Il ne fait pas encore tout à fait nuit quand nous arrivons sur le premier site de la soirée. Bottes enfilées et épuisette sur l'épaule, nous empruntons, à la suite d’Elsa, une piste forestière qui nous amène à une étendue d'eau. Là, quelques minutes de silence sont observées, le temps d'écouter les chants des grenouilles et crapauds.
C'est un critère complémentaire à la reconnaissance de l'animal à vue ; certaines, qui se ressemblent beaucoup, comme les différentes espèces de "grenouilles vertes", n'auront pas le même chant. Ce rituel sera observé sur les différents sites et, si quelqu'un de passage nous avait vu, silencieusement assemblés autour d'un lac aux alentours de la pleine lune, cela aurait pu entraîner plus d'un haussement de sourcil. Mais à part le hululement de la hulotte et le bruit du vent dans les pins, aucun bruit ne trouble le silence.
Ci-dessus : Grenouille agile Après ce recueillement, les frontales sont allumées et chaque plan d'eau, de l'étang à la petite flaque, aura droit à une inspection minutieuse pour identifier la présence ou non d'une espèce. Certaines sont recherchées comme le Triton palmé ou la larve de Salamandre, ne faisant pas plus de quelques centimètres, il faut rester bien attentif. Les premières espèces ne tardent pas à apparaître sous les faisceaux des lampes : la Grenouille agile reconnaissable à ses longues pattes arrières, sa couleur feuille morte et son chant qu’elle émet sous l'eau, ressemblant à un ronronnement doux. Mais aussi les Crapauds épineux, immobiles lorsqu’éclairés, même si la couleur vert jaune des mâles ne les rendent pas très discrets. Chaque bénévole se charge de compter les individus d'une espèce différente qu'Elsa relève dans un carnet pour chaque arrêt.
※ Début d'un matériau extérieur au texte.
(** [quote_width]; it reads [MuttIndexWindow->state.cols]. *)
Definition quote_width (e : Env) (s : State) (ql : Z) : option Z :=
  p ← Tree.MuttIndexWindow (windows e);
  w ← Tree.heap (windows e) !! p;
  let width :=
    mutt_window_wrap_cols (Tree.cols (Tree.state w)) (C_ReflowWrap e) in
  let '(width, ql) :=
    if C_TextFlowed e && replying s
    then (if width >? FLOWED_MAX then FLOWED_MAX else width, to_int (ql + 1))
    else (width, ql) in
  let width :=
    to_int (width - (if space_quotes e s then to_int (ql * 2) else ql)) in
  let width := if add_quote_suffix e s ql then to_int (width - 1) else width in
  let width := if width <=? 0 then FLOWED_MAX else width in
  Some width.

(** [MuttIndexWindow] points to a window with [c] columns. *)
Definition index_cols (e : Env) (c : Z) : Prop :=
  exists p w, Tree.MuttIndexWindow (windows e) = Some p
              /\ Tree.heap (windows e) !! p = Some w
              /\ Tree.cols (Tree.state w) = c.

(** The strings [strsep(&line, " ")] returns one after the other: the
    stretches of [line] between single spaces, empty ones included. *)
Fixpoint strsep_tokens (line : list ascii) : list (list ascii) :=
  match line with
  | [] => [[]]
  | c :: line' =>
      if Ascii.eqb c " " then [] :: strsep_tokens line'
      else match strsep_tokens line' with
           | p :: ps => (c :: p) :: ps
           | [] => [[c]]
           end
  end.

(** One turn of the [for] loop of [print_flowed_line] on the string [p];
    [wd] is the paragraph width, [last] the last character of the line, and
    [words] the loop's counter. *)
Definition flowed_word (e : Env) (ql wd : Z) (last : ascii)
  (st : State * FlowedState * Z) (p : list ascii)
  : State * FlowedState * Z :=
  let '(s, fst, words) := st in
  match p with
  | [] => (s, set_spaces (to_size_t (spaces fst + 1)) fst, words)
  | _ :: _ =>
      let fst :=
        if negb (words =? 0) then set_spaces (to_size_t (spaces fst + 1)) fst
        else fst in
      let w := to_size_t (to_int (mutt_strwidth e p)) in
      let '(s, fst, words) :=
        if negb ((spaces fst =? 0) && delsp fst && negb (Ascii.eqb last " "))
           && (w <? wd)
           && (to_size_t (to_size_t (w + width fst) + spaces fst) >? wd)
        then
          let s :=
            if C_TextFlowed e
            then Nat.iter (Z.to_nat (spaces fst)) (state_putc " ") s
            else s in
          let s := state_putc LF s in
          (s, set_spaces 0 (set_width 0 fst), 0)
        else (s, fst, words) in
      let '(s, fst) :=
        if (words =? 0) && (width fst =? 0)
        then
          let '(n, s) := print_indent e ql s (b2z (add_quote_suffix e s ql)) in
          (s, set_width n fst)
        else (s, fst) in
      let fst :=
        set_width (to_size_t (width fst + to_size_t (w + spaces fst))) fst in
      let s := Nat.iter (Z.to_nat (spaces fst)) (state_putc " ") s in
      let fst := set_spaces 0 fst in
      let s := state_puts p s in
      (s, fst, to_size_t (words + 1))
  end.

(** [print_flowed_line]. *)
Definition print_flowed_line (e : Env) (line : option (list ascii))
  (s : State) (ql : Z) (fst : FlowedState) (term : bool)
  : option (State * FlowedState) :=
  match line with
  | None | Some [] =>
      let '(s, fst) := flush_par s fst in
      let '(_, s) := print_indent e ql s 0 in
      Some (state_putc LF s, fst)
  | Some l =>
      wd ← quote_width e s ql;
      let wd := to_size_t wd in
      let last := List.last l NUL in
      let '(s, fst, _) :=
        foldl (flowed_word e ql wd last) (s, fst, 0) (strsep_tokens l) in
      Some (if term then flush_par s fst else (s, fst))
  end.

(** [print_fixed_line]. *)
Definition print_fixed_line (e : Env) (line : option (list ascii))
  (s : State) (ql : Z) (fst : FlowedState) : State * FlowedState :=
  let '(_, s) := print_indent e ql s (b2z (add_quote_suffix e s ql)) in
  let s :=
    match line with
    | Some (c :: l) => state_puts (c :: l) s
    | _ => s
    end in
  let s := state_putc LF s in
  (s, set_spaces 0 (set_width 0 fst)).

(** [mutt_str_strcasecmp(t, "yes") == 0]. *)
Definition tolower (c : ascii) : ascii :=
  let n := nat_of_ascii c in
  if (65 <=? n)%nat && (n <=? 90)%nat then ascii_of_nat (n + 32) else c.

Definition is_yes (t : list ascii) : bool :=
  bool_decide (map tolower t = ["y"; "e"; "s"]).

(** [struct Body]: what [mutt_param_get(&a->parameter, "delsp")] returns,
    and the [filename]. *)
Record Body := mkBody {
  parameter_delsp : option (list ascii);
  filename : option string
}.

(** One turn of the [while] loop of [rfc3676_handler], on the line [buf].
    [buf_len] is the length of the line: a string in memory is shorter than
    [2 ^ 64]. *)
Definition handler_line (e : Env) (delsp : bool) (buf : list ascii)
  (st : State * FlowedState * Z) : option (State * FlowedState * Z) :=
  let '(s, fst, quotelevel) := st in
  let buf_len := Z.of_nat (length buf) in
  let newql := to_uint (get_quote_level (Some buf)) in
  let '(s, fst) :=
    if negb (newql =? quotelevel) then flush_par s fst else (s, fst) in
  let quotelevel := newql in
  let buf_off := to_int newql in
  let buf_off :=
    if bool_decide (buf !! Z.to_nat buf_off = Some " ")
    then to_int (buf_off + 1) else buf_off in
  let sigsep :=
    bool_decide (drop (Z.to_nat buf_off) buf = ["-"; "-"; " "]) in
  let fixed :=
    (buf_len =? to_size_t buf_off)
    || negb (bool_decide (List.last buf NUL = " ")) || sigsep in
  if (fixed && ((width fst =? 0) || (buf_len =? 0))) || sigsep then
    let '(s, fst) := flush_par s fst in
    let '(s, fst) :=
      print_fixed_line e (Some (drop (Z.to_nat buf_off) buf)) s
        (to_int quotelevel) fst in
    Some (s, fst, quotelevel)
  else
    let buf := if delsp && negb fixed then removelast buf else buf in
    '(s, fst) ←
      print_flowed_line e (Some (drop (Z.to_nat buf_off) buf)) s
        (to_int quotelevel) fst fixed;
    Some (s, fst, quotelevel).

(** The [while] loop: one turn for each line read. *)
Fixpoint handler_loop (e : Env) (delsp : bool) (lines : list (list ascii))
  (st : State * FlowedState * Z) : option (State * FlowedState * Z) :=
  match lines with
  | [] => Some st
  | buf :: lines' =>
      st ← handler_line e delsp buf st;
      handler_loop e delsp lines' st
  end.

(** [rfc3676_handler]: its return value and the state it leaves, with the
    input read to its end. *)
Definition rfc3676_handler (e : Env) (a : Body) (s : State)
  : option (Z * State) :=
  let quotelevel := 0 in
  let delsp := false in
  let fst := mkFlowed 0 0 false in
  let '(delsp, fst) :=
    match parameter_delsp a with
    | Some t => (is_yes t, set_delsp true fst)
    | None => (delsp, fst)
    end in
  let lines := fp_in s in
  let s := mkState (replying s) (prefix s) [] (fp_out s) in
  '(s, fst, _) ← handler_loop e delsp lines (s, fst, quotelevel);
  let '(s, fst) := flush_par s fst in
  Some (0, s).

(** *** Space-stuffing *)

(** The C string a buffer holds: its bytes up to the first NUL. *)
Fixpoint c_string (buf : list ascii) : list ascii :=
  match buf with
  | [] => []
  | c :: buf' => if Ascii.eqb c NUL then [] else c :: c_string buf'
  end.

(** [fgets(buf, n, fp)] on the bytes [f] left in the file: the bytes read,
    at most [room = n - 1] and none beyond a newline, and the bytes left. *)
Fixpoint fgets_bytes (room : nat) (f : list ascii) : list ascii * list ascii :=
  match room, f with
  | S room, c :: f' =>
      if Ascii.eqb c LF then ([c], f')
      else let '(b, r) := fgets_bytes room f' in (c :: b, r)
  | _, _ => ([], f)
  end.

(** [fgets] returns [NULL] at the end of the file. *)
Definition fgets (n : nat) (f : list ascii) : option (list ascii * list ascii) :=
  match f with
  | [] => None
  | _ :: _ => Some (fgets_bytes (n - 1) f)
  end.

(** [mutt_str_startswith(buf, "From ", CASE_MATCH)] as a truth value. *)
Definition starts_with_From (buf : list ascii) : bool :=
  bool_decide (take 5 (c_string buf) = ["F"; "r"; "o"; "m"; " "]).

(** The body of the [while] loop of [rfc3676_space_stuff]: what it writes
    for the buffer [buf]. *)
Definition stuff (buf : list ascii) : list ascii :=
  (if bool_decide (head buf = Some " ") || starts_with_From buf
   then [" "] else [])
  ++ c_string buf.

(** The loop: [fp_in] is what is left of the input, [fp_out] what was
    written.  Every turn reads at least one byte; [fuel] bounds the turns. *)
Fixpoint stuff_loop (fuel : nat) (fp_in fp_out : list ascii)
  : option (list ascii) :=
  match fgets 1024 fp_in with
  | None => Some fp_out
  | Some (buf, rest) =>
      match fuel with
      | O => None
      | S fuel => stuff_loop fuel rest (fp_out ++ stuff buf)
      end
  end.

(** [struct Email]: its [content]. *)
Record Email := mkEmail { content : option Body }.
(** * EasyClangComplete: the flags manager

    A shallow embedding of [plugin/completion/flags_manager.py] and the
    properties of its specification.

    Conventions of the embedding.
    - A Python [str] is a [string]; its characters are code points below 256.
    - A Python [set] of flags is a list; its iteration order is the list
      order.  Every statement about sets is about membership, or holds for
      every list, so nothing depends on the order a run of Python picks.
    - The file system is a finite map from absolute path strings to nodes.
      Two spellings of one location are two keys; permissions, links and
      missing parent directories are outside the model.
    - Code that mutates the world runs in a state and exception monad [Py]:
      a raised exception keeps the world as it was when raised.
    - The clock does not move during a call: what a call writes is stamped
      with the time [now] of the world it runs in.
    - Logging appends to a log kept in the world; only the level and the
      message template are recorded. *)

From Stdlib Require Import ZArith Ascii String Lia.
From stdpp Require Import base option list gmap strings.

Local Open Scope Z_scope.

(** ** Python strings *)

Module PyStr.

(** [str.isspace] on one character (code points below 256). *)
Definition is_space (c : ascii) : bool :=
  match c with
  | "009" | "010" | "011" | "012" | "013"
  | "028" | "029" | "030" | "031" | " " | "133" | "160" => true
  | _ => false
  end%char.

(** [s.startswith(p)] *)
Definition startswith (s p : string) : bool := String.prefix p s.

(** [s.endswith(p)] *)
Fixpoint endswith (s p : string) : bool :=
  if String.eqb s p then true
  else match s with
       | EmptyString => false
       | String _ r => endswith r p
       end.

(** [s[n:]] *)
Fixpoint slice_from (n : nat) (s : string) : string :=
  match n, s with
  | O, _ => s
  | S _, EmptyString => EmptyString
  | S m, String _ r => slice_from m r
  end.

(** [s.lstrip()] *)
Fixpoint lstrip (s : string) : string :=
  match s with
  | EmptyString => EmptyString
  | String c r => if is_space c then lstrip r else s
  end.

(** [s.rstrip()] *)
Fixpoint rstrip (s : string) : string :=
  match s with
  | EmptyString => EmptyString
  | String c r =>
      match rstrip r with
      | EmptyString => if is_space c then EmptyString else String c EmptyString
      | r' => String c r'
      end
  end.

(** [s.strip()] *)
Definition strip (s : string) : string := rstrip (lstrip s).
Ci-dessus : Triton palmé La deuxième mare visitée, malgré sa petite taille, se révèle très riche en tritons. Il suffit de rester un peu sur le bord et d'observer attentivement les feuilles qui tapissent le fond pour les voir s'en extraire, faire un rapide aller-retour ondulant vers la surface pour attraper quelques proies et revenir aussi vite. Certains mâles, reconnaissables à leur pattes arrières palmées, font de leur mieux pour séduire les femelles passant à leur proximité en agitant fortement leur queue comme une bannière. Beaucoup plus craintifs, les Tritons marbrés se dissimulent rapidement dans la végétation aquatique lorsqu’on les éclaire. Plus grands que leurs cousins, ils sont aussi plus colorés, verts et noirs, les mâles ont une crête sur le dos qui les font un peu ressembler à des dinosaures alors que les femelles ont une simple ligne orange.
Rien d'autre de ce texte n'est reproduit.